Önce ahlakı tarif etmek ve sonrasında ahlaka bakmak gerekir.
Ahlakın sözlük olarak anlamlarından biri:
"insanın doğuştan getirdiği ya da sonradan kazandığı birtakım tutum ve davranışların tümü."
Diğer anlamı ise; "kişide huy olarak bilinen; iyi ve güzel olan nitelikler."
Ahlak kelimesi yerine bazen "etik" kelimesi kullanılmaktadır. Etik kelimesinin sözlük anlamı genel kullanım sonucu her ne kadar "ahlak'ı" da ifade ettiği düşünülse de Etik terimi Yunanca "kişilik, karakter" anlamına gelen "ethos" sözcüğünden türemiştir. Ülkemizde ise Etik terimi; etik değil "uygun değil" ya da "Meslek ahlakı" anlamına gelmektedir. Her ne kadar alışkanlık olarak bir de maalesef modernitenin etkisinde kalarak "Etik" kelimesi Ahlak kelimesi yerine kullanılsa da kesinlikle Ahlak kelimesinin anlamına gelmez.
Olsa olsa. "iş ahlakı" ya da etik değil "uygun değil" anlamında kullanılabilir.
Ahlakın anlamı yukarda ifade ettiğimiz gibi doğuştan gelen, insanlığın inancı ve inancın şekillendirdiği kültür sonucu oluşan huy, iyi ve güzel davranışlara ahlak denilmektedir. Ahlak hayatın bütününde geçerlidir etik kelimesinde olduğu gibi sadece iş ahlakını kapsamamaktadır.

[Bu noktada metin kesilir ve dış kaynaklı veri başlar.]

Lemma checks_required_and_enum_rejects :
  rejects_required_and_enum checks_required_and_enum.
Proof.
  split.
  - intros tool arguments key _ Hkey Hnone. cbn.
    destruct (first_missing_found _ _ _ Hkey Hnone) as [k ->]. by eexists.
  - intros tool arguments key v allowed _ Hv Henum Hout. cbn.
    destruct (first_missing _ _); [by eexists|].
    destruct (first_outside_found (property_keys (inputSchema tool)) _ _ _ _ _
                (enum_key_is_property _ _ _ Henum) Hv Henum Hout) as [[v' allowed'] ->].
    by eexists.
Qed.

(** ** Concrete runs *)

(** C1 at a provider that raises "Connection error." on every call: the
    three surfaces' answers to a chat with no parameters. *)
Lemma chat_provider_fault_reported_witness :
  handle_chat Stub.failing ∅ Stub.w0 =
    (Ok (PDict {[ "success" := PBool false; "error" := PStr "Connection error." ]}),
     World [chat_request (PStr "gpt-4o") (PStr "You are a helpful AI assistant.")
                         (PStr "")] []) ∧
  do_POST Stub.repr Stub.loads Stub.failing (Stub.action_body "chat") Stub.w0 =
    (Ok tt,
     World [chat_request (PStr "gpt-4o") (PStr "You are a helpful AI assistant.")
                         (PStr "")]
           [Status 200;
            Header "Content-type" "application/json";
            Header "Access-Control-Allow-Origin" "*";
            EndHeaders;
            Body (json_dumps (PDict {[ "success" := PBool false;
                                       "error" := PStr "Connection error." ]}))]) ∧
  call_tool Stub.repr Stub.failing "chat_with_gpt" ∅ Stub.w0 =
    (Ok [MkTextContent "text" "Error calling ChatGPT: Connection error."],
     World [chat_request (PStr "gpt-4o") (PStr "You are a helpful AI assistant.")
                         PNone] []).
Proof.
  destruct (chat_provider_fault_reported Stub.repr Stub.loads Stub.failing
              Stub.connection_error) as (Hhttp & Hpost & Hstdio).
  split; [|split].
  - exact (Hhttp ∅ Stub.w0 eq_refl).
  - exact (Hpost (Stub.action_body "chat") {[ "action" := PStr "chat" ]} Stub.w0
             eq_refl eq_refl eq_refl).
  - exact (Hstdio ∅ Stub.w0 eq_refl).
Defined.

(** C8 at the tool name "bar". *)
Lemma unknown_tool_text_witness :
  call_tool Stub.repr Stub.answering "bar" ∅ Stub.w0 =
    (Ok [MkTextContent "text" "Unknown tool: bar"], Stub.w0).
Proof. apply unknown_tool_text; discriminate. Defined.

(** C2 as stated fails at the body [[]]: it is well-formed JSON, yet the
    router finds no [get] on the decoded list, and the [except] clause
    answers with status 500 and the fault's message, not with status 200
    and "Unknown action". *)
Lemma post_array_body_answered_500 :
  Stub.loads "[]" = Ok (PList []) ∧
  do_POST Stub.repr Stub.loads Stub.answering "[]" Stub.w0 =
    (Ok tt,
     World []
           [Status 500;
            Header "Content-type" "application/json";
            Header "Access-Control-Allow-Origin" "*";
            EndHeaders;
            Body (json_dumps
                    (PDict {[ "error" :=
                                PStr "'list' object has no attribute 'get'" ]}))]) ∧
  do_POST Stub.repr Stub.loads Stub.answering "[]" Stub.w0 ≠
    (Ok tt,
     World []
           [Status 200;
            Header "Content-type" "application/json";
            Header "Access-Control-Allow-Origin" "*";
            EndHeaders;
            Body (json_dumps (PDict {[ "error" := PStr "Unknown action" ]}))]).
Proof.
  assert (Hrun : do_POST Stub.repr Stub.loads Stub.answering "[]" Stub.w0 =
            (Ok tt,
             World []
               [Status 500;
                Header "Content-type" "application/json";
                Header "Access-Control-Allow-Origin" "*";
                EndHeaders;
                Body (json_dumps
                        (PDict {[ "error" :=
                                    PStr "'list' object has no attribute 'get'" ]}))]))
    by reflexivity.
  split; [reflexivity|]. split; [exact Hrun|].
  rewrite Hrun. intros Heq. discriminate Heq.
Qed.

(** C2, as amended, at the bodies [{"action": "foo"}], [{}] and
    [{"action": "list_tools"}]. *)
Lemma post_dispatch_witness :
  do_POST Stub.repr Stub.loads Stub.answering (Stub.action_body "foo") Stub.w0 =
    (Ok tt, answered 200 (PDict {[ "error" := PStr "Unknown action" ]}) Stub.w0) ∧
  do_POST Stub.repr Stub.loads Stub.answering "{}" Stub.w0 =
    (Ok tt, answered 200 (PDict {[ "error" := PStr "Unknown action" ]}) Stub.w0) ∧
  ∃ response,
    handle_list_tools Stub.w0 = (Ok response, Stub.w0) ∧
    do_POST Stub.repr Stub.loads Stub.answering (Stub.action_body "list_tools") Stub.w0 =
      (Ok tt, answered 200 response Stub.w0).
Proof.
  split; [|split].
  - destruct (post_dispatch Stub.repr Stub.loads Stub.answering
                (Stub.action_body "foo") {[ "action" := PStr "foo" ]} Stub.w0 eq_refl)
      as (_ & _ & _ & Hother).
    apply Hother; by vm_compute.
  - destruct (post_dispatch Stub.repr Stub.loads Stub.answering
                "{}" ∅ Stub.w0 eq_refl)
      as (_ & _ & _ & Hother).
    apply Hother; by vm_compute.
  - destruct (post_dispatch Stub.repr Stub.loads Stub.answering
                (Stub.action_body "list_tools") {[ "action" := PStr "list_tools" ]}
                Stub.w0 eq_refl)
      as (_ & _ & Hlist & _).
    apply Hlist. by vm_compute.
Defined.

(** C3 as stated fails at the chat request [{}] on the HTTP surface: with
    no [message] the relay does not fail, it calls the provider with the
    user message [''] and returns the success variant. *)
Lemma chat_without_message_succeeds :
  (∅ : gmap string pyval) !! "message" = None ∧
  handle_chat Stub.answering ∅ Stub.w0 =
    (Ok (PDict {[ "success" := PBool true;
                  "response" := PStr "Hello.";
                  "model" := PStr "gpt-4o";
                  "usage" := PDict {[ "prompt_tokens" := PInt 12;
                                      "completion_tokens" := PInt 3;
                                      "total_tokens" := PInt 15 ]} ]}),
     World [ {| model := PStr "gpt-4o";
                messages := [Message "system" (PStr "You are a helpful AI assistant.");
                             Message "user" (PStr "")];
                max_tokens := 1000 |} ]
           []).
Proof. split; reflexivity. Qed.

(** C3, as amended, at requests with no parameters. *)
Lemma chat_without_message_by_surface_witness :
  (∃ msg,
     registered_call_tool Stub.repr Stub.answering checks_required_and_enum
       "chat_with_gpt" ∅ Stub.w0 =
       (Ok (MkCallToolResult
              [MkTextContent "text" ("Input validation error: " +:+ msg)] true),
        Stub.w0)) ∧
  handle_chat Stub.answering ∅ Stub.w0 =
    (Ok (PDict {[ "success" := PBool true;
                  "response" := PStr "Hello.";
                  "model" := PStr "gpt-4o";
                  "usage" := PDict {[ "prompt_tokens" := PInt 12;
                                      "completion_tokens" := PInt 3;
                                      "total_tokens" := PInt 15 ]} ]}),
     World [ {| model := PStr "gpt-4o";
                messages := [Message "system" (PStr "You are a helpful AI assistant.");
                             Message "user" (PStr "")];
                max_tokens := 1000 |} ]
           []).
Proof.
  destruct (chat_without_message_by_surface Stub.repr Stub.answering
              checks_required_and_enum ∅ ∅ Stub.w0 checks_required_and_enum_rejects)
    as (Hstdio & Hhttp).
  split.
  - exact (Hstdio eq_refl).
  - destruct (Hhttp eq_refl) as (Hcall & Hok).
    specialize (Hok Stub.completion "Hello." [] eq_refl eq_refl).
    destruct (handle_chat _ _ _) as [r w']. cbn [fst snd] in *.
    by rewrite Hok, Hcall.
Defined.

(** C4 as stated fails at the body [{"action": "foo"}]: the unknown-action
    answer is the JSON object with the single entry [error]; it has no
    [success]. *)
Lemma unknown_action_has_no_success :
  do_POST Stub.repr Stub.loads Stub.answering (Stub.action_body "foo") Stub.w0 =
    (Ok tt,
     World []
           [Status 200;
            Header "Content-type" "application/json";
            Header "Access-Control-Allow-Origin" "*";
            EndHeaders;
            Body (json_dumps (PDict {[ "error" := PStr "Unknown action" ]}))]) ∧
  ({[ "error" := PStr "Unknown action" ]} : gmap string pyval) !! "success" = None.
Proof. split; reflexivity. Qed.

(** C5 as stated fails at the text "abc" with the kind "sentiment": the
    message sent is the instruction of the table, two line feeds, and
    "abc"; it is not the instruction with "abc" appended to it. *)
Lemma sentiment_prompt_has_blank_line :
  spec_instruction "sentiment" =
    Some "Analyze the sentiment of this text and provide a detailed assessment:" ∧
  calls (snd (handle_analyze Stub.repr Stub.answering
                {[ "text" := PStr "abc"; "analysis_type" := PStr "sentiment" ]}
                Stub.w0)) =
    [ {| model := PStr "gpt-4o";
         messages :=
           [Message "user"
              (PStr ("Analyze the sentiment of this text and provide a detailed assessment:"
                     +:+ LF +:+ LF +:+ "abc"))];
         max_tokens := 1000 |} ] ∧
  calls (snd (handle_analyze Stub.repr Stub.answering
                {[ "text" := PStr "abc"; "analysis_type" := PStr "sentiment" ]}
                Stub.w0)) ≠
    [ {| model := PStr "gpt-4o";
         messages :=
           [Message "user"
              (PStr ("Analyze the sentiment of this text and provide a detailed assessment:"
                     +:+ "abc"))];
         max_tokens := 1000 |} ].
Proof.
  split; [reflexivity|]. split; [reflexivity|].
  intros Heq. vm_compute in Heq. discriminate Heq.
Qed.

(** C5, as amended, at the text "abc" with the kind "key_points". *)
Lemma analysis_prompt_matches_table_witness :
  let data : gmap string pyval :=
    {[ "text" := PStr "abc"; "analysis_type" := PStr "key_points" ]} in
  let req :=
    {| model := PStr "gpt-4o";
       messages :=
         [Message "user"
            (PStr ("Extract the key points from this text as a bulleted list:"
                   +:+ LF +:+ LF +:+ "abc"))];
       max_tokens := 1000 |} in
  snd (handle_analyze Stub.repr Stub.answering data Stub.w0) = World [req] [] ∧
  snd (call_tool Stub.repr Stub.answering "analyze_text" data Stub.w0) = World [req] [].
Proof.
  exact (analysis_prompt_matches_table Stub.repr Stub.answering
           "key_points" "Extract the key points from this text as a bulleted list:"
           "abc" {[ "text" := PStr "abc"; "analysis_type" := PStr "key_points" ]}
           Stub.w0 eq_refl eq_refl eq_refl).
Defined.

(** C6 as stated fails at the value [[]]: it is outside the four kinds, a
    list cannot be hashed, and the HTTP surface does not fall back to the
    summary template but returns the failure variant without calling the
    provider.  And at the value "mood" the stdio surface does not fail
    with a lookup fault: the registered handler rejects it against the
    [enum] of the schema. *)
Lemma list_valued_type_fails_on_http_too :
  handle_analyze Stub.repr Stub.answering
    {[ "text" := PStr "abc"; "analysis_type" := PList [] ]} Stub.w0 =
    (Ok (PDict {[ "success" := PBool false;
                  "error" := PStr "unhashable type: 'list'" ]}),
     Stub.w0) ∧
  registered_call_tool Stub.repr Stub.answering checks_required_and_enum
    "analyze_text" {[ "text" := PStr "abc"; "analysis_type" := PStr "mood" ]} Stub.w0 =
    (Ok (MkCallToolResult
           [MkTextContent "text"
              "Input validation error: 'mood' is not one of ['sentiment', 'themes', 'summary', 'key_points']"]
           true),
     Stub.w0).
Proof. split; reflexivity. Qed.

İnsanların ahlakını inançları şekillendirir ve insanlık tarihi boyunca Peygamberler güzel ahlakı yaymak için; fiilen de güzel ahlaka örnek olarak yaşamak suratiyle güzel ahlaka örneklik oluşturmuşlardır.
Nitekim peygamberimiz "güzel ahlakı tamamlamak için gönderildim." Demektedir.
Yeni müslüman olmuş bir bedevi Peygamberimizin huzuruna gelir ve Peygamberimize "İslam nedir? ya Resullah" diye sorar. Peygamberimiz "güzel ahlak" buyurur. Bedevi tekrar sorar “ya Resulallah din nedir?” Peygamberimiz tekrar "güzel ahlak" buyurur. Aradan biraz zaman geçer Bedevi tekrar aynı soruyu sorar Peygamberimiz; "güzel ahlak" buyurur. Bedevinin Peygamberimize üç defa aynı soruyu sormasına orada bulunan sahabeler rahatsız olur ancak buradan da anlaşılacağı gibi işin başı güzel ahlaktır.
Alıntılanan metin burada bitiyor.